Sale corriendo hacia el comedor del lujoso apartamento. Al entrar en la sala, su esposa y sus hijas aún permanecen sentadas a la mesa, dando los últimos bocados a unos dulces de nata. Las tres mujeres se giran, sobresaltadas, al escuchar el sordo golpe de la puerta contra el tope pegado en el suelo. Aunque les separan una decena de metros, Volodia puede advertir con claridad que en sus rostros se entremezclan sentimientos de sorpresa, miedo y confusión. Ese hombre distinguido y acicalado, metódico, calculador y milimétrico, se ha presentado ante ellas en pijama, con el pelo alborotado, ojeras profundas y una incipiente barba. Tras ese shock primario de unas décimas de segundo, las tres, como animales bien adiestrados, se levantan al mismo tiempo y se encaminan raudas hacia la puerta de salida, donde en perfecta alineación cronológica ejecutan la pertinente reverencia.

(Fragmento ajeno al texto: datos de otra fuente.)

(** [arg] is the 32-bit word of user memory the third argument points to:
    [Some v] when it can be read and written, [None] when the access
    faults. The result is the return value, the channel and that word. *)
Definition servo_ioctl (dm : data_model) (servo : servo_data) (cmd : Z)
    (arg : option Z) : Z * servo_data * option Z :=
  if cmd =? SERVO_ENB dm then
    let s1 := with_flags (clear_bit SERVO_ACTIVE (flags servo)) servo in
    (0, with_flags (set_bit SERVO_ENABLED (flags s1)) s1, arg)
  else if cmd =? SERVO_DIS dm then
    (0, with_flags (clear_bit SERVO_ENABLED (flags servo)) servo, arg)
  else if cmd =? SERVO_INV dm then
    (0, with_flags (change_bit SERVO_INVERTED (flags servo)) servo, arg)
  else if cmd =? SERVO_WF dm then
    match arg with
    | None => (-1, servo, arg)
    | Some u =>
        let new_value := to_uint32 u in
        let s1 :=
          with_flags (assign_bit SERVO_ENABLED
                        (negb (Z.land new_value (Z.shiftl 1 SERVO_ENABLED) =? 0))
                        (flags servo)) servo in
        let s2 :=
          with_flags (assign_bit SERVO_INVERTED
                        (negb (Z.land new_value (Z.shiftl 1 SERVO_INVERTED) =? 0))
                        (flags s1)) s1 in
        (0, s2, arg)
    end
  else if cmd =? SERVO_RF dm then
    let v0 := 0 in
    let v1 := if test_bit SERVO_ENABLED (flags servo)
              then Z.lor v0 (Z.shiftl 1 SERVO_ENABLED) else v0 in
    let v2 := if test_bit SERVO_INVERTED (flags servo)
              then Z.lor v1 (Z.shiftl 1 SERVO_INVERTED) else v1 in
    match arg with
    | None => (-2, servo, None)
    | Some _ => (0, servo, Some v2)
    end
  else if cmd =? SERVO_WV dm then
    match arg with
    | None => (-3, servo, arg)
    | Some u =>
        let new_value := to_uint32 u in
        (0, atomic_set (clamp_period new_value) servo, arg)
    end
  else if cmd =? SERVO_RV dm then
    let new_value := to_uint32 (atomic_read servo) in
    match arg with
    | None => (-4, servo, None)
    | Some _ => (0, servo, Some new_value)
    end
  else (-5, servo, arg).
(** * Weather dashboard: fetch-then-archive pipeline

    A shallow embedding of [src/weather_dashboard.py].  The program talks to
    four collaborators (the process environment, the weather provider over
    HTTP, the object store, the wall clock) and prints progress lines.  The
    collaborators are gathered in a record of oracles, [World]; every call the
    program makes to one of them is appended to a trace, and each oracle
    answers from the trace of the calls made so far.  Python exceptions are
    explicit results, a display line the output stream cannot encode among
    them, and the one object the program mutates (the parsed response
    document) lives in a heap, so that aliasing between
    [main] and [save_to_s3] is visible.

    The lines the module prints when it is loaded, before [main] is called,
    are not part of the embedding. *)

From Stdlib Require Import Ascii String Floats.SpecFloat.
From stdpp Require Import base option list strings gmap.

Local Open Scope string_scope.
Local Open Scope list_scope.
Set Warnings "-register-all".

(** ** Parsed JSON documents, as [response.json()] builds them *)

Module Json.

(** Python's [dict] keeps insertion order and [json.dumps] writes the keys in
    that order, so an object is an association list. *)
Inductive json : Type :=
| JNull
| JBool (b : bool)
| JInt (z : Z)
| JFloat (f : spec_float)
| JStr (s : string)
| JArr (items : list json)
| JObj (fields : list (string * json)).
(** A completion in the JSON shape, in the batch. *)
Lemma process_step_records_witness :
  exists acc' w' t,
    @process_step Ex.good_platform Ex.cat Ex.a_prompt Ex.key1 Ex.key2
      Ex.article ([], []) Script.start
    = (Return acc', w', t)
    /\ map r_pred (fst acc') = [JStr (lit "p")]
    /\ snd acc' = [].
Proof.
  destruct (@process_step_records Ex.good_platform Ex.cat Ex.a_prompt
              Ex.key1 Ex.key2 Ex.article ([], []) Script.start
              good_response (1%nat, 0) [EvPost a_message] Script.json_body
              good_fields
              ltac:(vm_compute; reflexivity) ltac:(vm_compute; reflexivity)
              ltac:(vm_compute; reflexivity))
    as (line & H).
  do 3 eexists. split; [exact H |]. split; reflexivity.
Defined.

(** A completion in the plain-text shape, in the batch. *)
Lemma process_step_not_json_witness :
  exists acc' w' t,
    @process_step text_platform Ex.cat Ex.a_prompt Ex.key1 Ex.key2
      Ex.article ([], []) Script.start
    = (Return acc', w', t)
    /\ fst acc' = []
    /\ map e_errors (snd acc')
       = [lit "Failed to process content for docid 7 in 난이도 - Unexpected content format: Not a valid JSON"].
Proof.
  destruct (@process_step_not_json text_platform Ex.cat Ex.a_prompt
              Ex.key1 Ex.key2 Ex.article ([], []) Script.start
              text_response (1%nat, 0) [EvPost a_message] Script.text_body
              ltac:(vm_compute; reflexivity) ltac:(vm_compute; reflexivity)
              ltac:(vm_compute; reflexivity))
    as (line & H).
  do 3 eexists. split; [exact H |]. split; [reflexivity |].
  vm_compute. reflexivity.
Defined.

(** A status 429, in the batch: the text is kept as the client wrote it. *)
Lemma process_step_client_error_witness :
  exists acc' w' t,
    @process_step rate_platform Ex.cat Ex.a_prompt Ex.key1 Ex.key2
      Ex.article ([], []) Script.start
    = (Return acc', w', t)
    /\ map e_errors (snd acc')
       = [lit "API 호출 실패: 429, Too Many Requests"].
Proof.
  destruct (@process_step_client_error rate_platform Ex.cat Ex.a_prompt
              Ex.key1 Ex.key2 Ex.article ([], []) Script.start JNull
              (lit "API 호출 실패: 429, Too Many Requests") (1%nat, 0)
              [EvPost a_message]
              ltac:(vm_compute; reflexivity)
              ltac:(vm_compute; intros Hc; discriminate Hc))
    as (line & H).
  do 3 eexists. split; [exact H |]. reflexivity.
Defined.

(** Two messages of 3 and 5 tokens. *)
Definition token_data : json :=
  JDict [(lit "status", JDict [(lit "code", JStr (lit "20000"))]);
         (lit "result",
          JDict [(lit "messages",
                  JList [JDict [(lit "count", JInt 3)];
                         JDict [(lit "count", JInt 5)]])])].

Lemma token_counts :
  Forall2 (fun m c => Py.getitem (lit "count") m = Return (JInt c))
          [JDict [(lit "count", JInt 3)]; JDict [(lit "count", JInt 5)]]
          [3; 5].
Proof. repeat constructor. Defined.

Lemma calculate_token_count_sum_witness :
  @calculate_token_count token_platform first_float a_message Ex.key1
    Ex.key2 Script.start
  = (TokenReturn (Some (JInt 8)), (1%nat, 0), [EvPost a_message]).
Proof.
  exact (@calculate_token_count_sum token_platform first_float a_message
           Ex.key1 Ex.key2 Script.start (mk_response 200 token_body)
           (1%nat, 0) token_data
           (JDict [(lit "code", JStr (lit "20000"))])
           (JDict [(lit "messages",
                    JList [JDict [(lit "count", JInt 3)];
                           JDict [(lit "count", JInt 5)]])])
           [JDict [(lit "count", JInt 3)]; JDict [(lit "count", JInt 5)]]
           [3; 5]
           eq_refl eq_refl ltac:(vm_compute; reflexivity)
           ltac:(vm_compute; reflexivity) ltac:(vm_compute; reflexivity)
           ltac:(vm_compute; reflexivity) ltac:(vm_compute; reflexivity)
           token_counts).
Defined.

Lemma rate_status : status_code (mk_response 429 (lit "Too Many Requests")) <> 200.
Proof. vm_compute. intros Hc. discriminate Hc. Defined.

(** A status 429 from the tokenizer: [None]. *)
Lemma calculate_token_count_none_witness :
  fst (fst (@calculate_token_count rate_platform first_float a_message
              Ex.key1 Ex.key2 Script.start))
  = TokenReturn None.
Proof.
  exact (proj2 (@calculate_token_count_none rate_platform first_float
                  a_message Ex.key1 Ex.key2 Script.start
                  (mk_response 429 (lit "Too Many Requests")) (1%nat, 0)
                  eq_refl)
           (or_introl rate_status)).
Defined.
(** * newd / netcfgd: kernel-message decoding, route encoding, IPC dispatch

    A shallow embedding of the parts of [kroute.c], [netcfgd_v4.c] and
    [newd.c] that decode routing-socket proposals, encode route
    requests, react to channel events and merge configurations, followed
    by the properties established about them.

    Conventions.
    - C integers are [Z]; every place where the C type truncates is
      written out ([wrap], [size_add], [u_short_add]).
    - Memory is a map from addresses to bytes.  Addresses are relative to
      the first byte of the receive buffer [buf] of [kr_dispatch_msg]; a
      pointer is a [Z], a pointer that may be [NULL] is an [option Z].
    - Calls that leave the program (logging, libevent, imsg, the kernel)
      are recorded as [event]s of a trace, in program order.  Every byte
      fetched from memory is recorded as well, so that statements about
      what the code reads can be made. *)

From Stdlib Require Import ZArith Lia.
From Stdlib.Strings Require Import Byte.
From stdpp Require Import base tactics option list strings gmap.

Local Open Scope Z_scope.

(** ** Machine integers and bytes *)

Definition wrap (bits x : Z) : Z := x mod 2 ^ bits.

Definition signed (bits x : Z) : Z :=
  let y := wrap bits x in
  if y <? 2 ^ (bits - 1) then y else y - 2 ^ bits.

Definition byte_val (b : byte) : Z := Z.of_N (Byte.to_N b).

Definition byte_of_Z (z : Z) : byte :=
  match Byte.of_N (Z.to_N (wrap 8 z)) with
  | Some b => b
  | None => x00
  end.

Definition sizeof_u_short : Z := 2.

(** [u_short] addition, as in [rtm.rtm_msglen += n]. *)
Definition u_short_add (a b : Z) : Z := wrap 16 (a + b).

(** ** Memory *)

Definition memory := Z → byte.

Definition mem_of_bytes (l : list byte) : memory :=
  λ a, if a <? 0 then x00 else default x00 (l !! Z.to_nat a).

Definition mem_of_list (l : list Z) : memory :=
  mem_of_bytes (byte_of_Z <$> l).

Definition peek8 (m : memory) (a : Z) : Z := byte_val (m a).

Definition peek_bytes (m : memory) (a : Z) (n : nat) : list byte :=
  (λ k : nat, m (a + Z.of_nat k)) <$> seq 0 n.

(** Multi-byte fields are stored in the byte order of the machine. *)
Definition peek16 (big_endian : bool) (m : memory) (a : Z) : Z :=
  if big_endian
  then peek8 m a * 256 + peek8 m (a + 1)
  else peek8 m a + peek8 m (a + 1) * 256.

Definition peek32 (big_endian : bool) (m : memory) (a : Z) : Z :=
  if big_endian
  then peek16 true m a * 65536 + peek16 true m (a + 2)
  else peek16 false m a + peek16 false m (a + 2) * 65536.

Definition footprint (a : Z) (n : nat) : list Z :=
  (λ k : nat, a + Z.of_nat k) <$> seq 0 n.

(** ** Constants of the system headers

    The code is written for OpenBSD; the values below are those of
    <sys/socket.h>, <sys/errno.h>, <event.h> and <net/route.h> there. *)

Definition AF_INET : Z := 2.
Definition AF_INET6 : Z := 24.
Definition EINTR : Z := 4.
Definition EAGAIN : Z := 35.
Definition EV_READ : Z := 2.
Definition EV_WRITE : Z := 4.

Definition RTM_VERSION : Z := 5.
Definition RTM_ADD : Z := 1.
Definition RTM_DELETE : Z := 2.
Definition RTP_NONE : Z := 0.
Definition RTV_MTU : Z := 1.

Definition RTAX_DST : nat := 0.
Definition RTAX_GATEWAY : nat := 1.
Definition RTAX_NETMASK : nat := 2.
Definition RTAX_IFA : nat := 5.

Definition RTA_DST : Z := 1.
Definition RTA_GATEWAY : Z := 2.
Definition RTA_NETMASK : Z := 4.
Definition RTA_IFA : Z := 32.

(** Field offsets of [struct rt_msghdr]; [rtm_msglen] is its first
    member. *)
Module rt_msghdr.
Definition rtm_msglen : Z := 0.
Definition rtm_version : Z := 2.
Definition rtm_type : Z := 3.
Definition rtm_hdrlen : Z := 4.
Definition rtm_index : Z := 6.
Definition rtm_tableid : Z := 8.
Definition rtm_priority : Z := 10.
Definition rtm_addrs : Z := 12.
Definition rtm_flags : Z := 16.
Definition rtm_seq : Z := 28.
Definition rtm_inits : Z := 36.
Definition rmx_mtu : Z := 60.
Definition size : nat := 96.
End rt_msghdr.

(** [struct sockaddr] and its variants: length byte, family byte, then
    the family-specific part. *)
Module sockaddr.
Definition sa_len : Z := 0.
Definition sa_family : Z := 1.
Definition sin_addr : Z := 4.
Definition sin6_addr : Z := 8.
Definition sr_static : Z := 2.
Definition sr_search : Z := 2.
End sockaddr.

(** What the sources take from their surroundings without fixing it:
    the machine ([sizeof(long)], byte order), the constants of the
    proposal extension of the routing socket, and the sizes of the
    members of the structures declared in [netcfgd.h]. *)
Class Platform := {
  big_endian : bool;
  sizeof_long : Z;
  RTM_PROPOSAL : Z;
  RTAX_MAX : nat;
  RTAX_STATIC : nat;
  RTAX_SEARCH : nat;
  RTAX_DNS1 : nat;
  RTAX_DNS2 : nat;
  RTAX_DNS3 : nat;
  RTAX_DNS4 : nat;
  (* sizeof of the members of struct imsg_v4proposal *)
  sizeof_rtstatic : nat;
  sizeof_rtsearch : nat;
  sizeof_gateway : nat;
  sizeof_ifa : nat;
  sizeof_netmask : nat;
  sizeof_dns1 : nat;
  sizeof_dns2 : nat;
  sizeof_dns3 : nat;
  sizeof_dns4 : nat;
}.

(** The assumptions on a platform under which the model below follows
    the C semantics: [long] has 4 or 8 bytes, the slot array [rti_info]
    has an entry for every slot the code names, and [1 << i] is defined
    for every slot index. *)
Record PlatformOk (P : Platform) : Prop := {
  long_size : sizeof_long = 4 ∨ sizeof_long = 8;
  slots_fit : (RTAX_MAX ≤ 31)%nat;
  RTAX_IFA_lt : (RTAX_IFA < RTAX_MAX)%nat;
  RTAX_STATIC_lt : (RTAX_STATIC < RTAX_MAX)%nat;
  RTAX_SEARCH_lt : (RTAX_SEARCH < RTAX_MAX)%nat;
  RTAX_DNS1_lt : (RTAX_DNS1 < RTAX_MAX)%nat;
  RTAX_DNS2_lt : (RTAX_DNS2 < RTAX_MAX)%nat;
  RTAX_DNS3_lt : (RTAX_DNS3 < RTAX_MAX)%nat;
  RTAX_DNS4_lt : (RTAX_DNS4 < RTAX_MAX)%nat;
}.

(** A platform for the examples: OpenBSD/amd64, with the proposal
    extension of the routing socket given the slots behind the standard
    ones and with [struct in_addr] for the addresses of a proposal. *)
Definition openbsd_amd64 : Platform := {|
  big_endian := false;
  sizeof_long := 8;
  RTM_PROPOSAL := 19;
  RTAX_MAX := 17;
  RTAX_STATIC := 11;
  RTAX_SEARCH := 12;
  RTAX_DNS1 := 13;
  RTAX_DNS2 := 14;
  RTAX_DNS3 := 15;
  RTAX_DNS4 := 16;
  sizeof_rtstatic := 128;
  sizeof_rtsearch := 128;
  sizeof_gateway := 4;
  sizeof_ifa := 4;
  sizeof_netmask := 4;
  sizeof_dns1 := 4;
  sizeof_dns2 := 4;
  sizeof_dns3 := 4;
  sizeof_dns4 := 4;
|}.

(** ** Traces and the monad of the decoder *)

(** The message types the sources name. *)
Inductive imsg_type :=
| IMSG_NONE
| IMSG_CTL_RELOAD
| IMSG_CTL_LOG_VERBOSE
| IMSG_CTL_SHOW_MAIN_INFO
| IMSG_CTL_END
| IMSG_RECONF_CONF
| IMSG_RECONF_GROUP
| IMSG_RECONF_END
| IMSG_SOCKET_IPC
| IMSG_SEND_V4PROPOSAL
| IMSG_SEND_V6PROPOSAL.

Inductive log_arg :=
| ArgStr (s : string)
| ArgInt (z : Z)
| ArgAddr (bs : list byte).

(** Modelled from the spec: [struct imsg_v4proposal] is declared in
    [netcfgd.h], which is not among the sources.  The members are the
    fields the data model gives a proposal, under the names
    [forward_v4proposal] uses for them; the address-shaped ones are kept
    as the raw bytes [memcpy] puts there, and their sizes are taken from
    the platform. *)
Record imsg_v4proposal := {
  p_addrs : Z;
  p_inits : Z;
  p_flags : Z;
  p_xid : Z;
  p_index : Z;
  p_source : Z;
  p_mtu : Z;
  p_rtstatic : list byte;
  p_rtsearch : list byte;
  p_rtsearch_encoded : Z;
  p_gateway : list byte;
  p_ifa : list byte;
  p_netmask : list byte;
  p_dns1 : list byte;
  p_dns2 : list byte;
  p_dns3 : list byte;
  p_dns4 : list byte;
}.

(** [struct ifaliasreq], the argument of the address ioctls. *)
Record ifaliasreq := {
  ifra_name : list byte;
  ifra_addr : list byte;
  ifra_dstaddr : list byte;
  ifra_mask : list byte;
}.

Inductive ioctl_request :=
| SIOCDIFADDR
| SIOCAIFADDR.

Inductive event :=
| EvLoad (a : Z)
| EvLogWarn (fmt : string) (args : list log_arg)
| EvLogWarnx (fmt : string) (args : list log_arg)
| EvLogDebug (fmt : string) (args : list log_arg)
| EvLoopExit
| EvComposeEngine (type : imsg_type) (pid : Z) (p : imsg_v4proposal)
| EvIoctl (req : ioctl_request) (arg : ifaliasreq)
| EvWritev (data : list byte)
| EvFatal (msg : string).

Definition trace := list event.

(** How a run ends: it returns, the process exits inside [fatal] or
    [fatalx], or the model was not given enough steps. *)
Inductive outcome (A : Type) :=
| Ret (a : A)
| Exited
| OutOfFuel.
Arguments Ret {A} a.
Arguments Exited {A}.
Arguments OutOfFuel {A}.

Definition M (A : Type) : Type := memory → outcome A * trace.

Es ese momento cuando ese individuo dictador, gélido y déspota, extiende su mano con la palma hacia delante indicando que paren. Gesto dulce, cercano, cálido, y sonrisa con hoyuelos.

–Esperad, chicas. Esperad. ¿Queréis tomar el desayuno conmigo? Así podéis contarme qué planes tenéis para hoy… ¡Vaya! Qué guapa estás, querida María, nunca me había fijado en que ese vestido te sienta como un guante… y oye, Sasha y Alina, ¡pero qué altas estáis! ¿Y desde cuándo tenéis el pelo tan largo? ¡Pero si os va a llegar a las rodillas!

La cara de las tres féminas oscila entre la desconfianza, el asombro y la estupefacción.

–¿Se encuentra bien, señor esposo? ¿Ha sucedido algo extraño? –pregunta María.

–¿Algo extraño? No, para nada. Simplemente es que tengo cinco minutos libres y los quiero aprovechar con vosotras.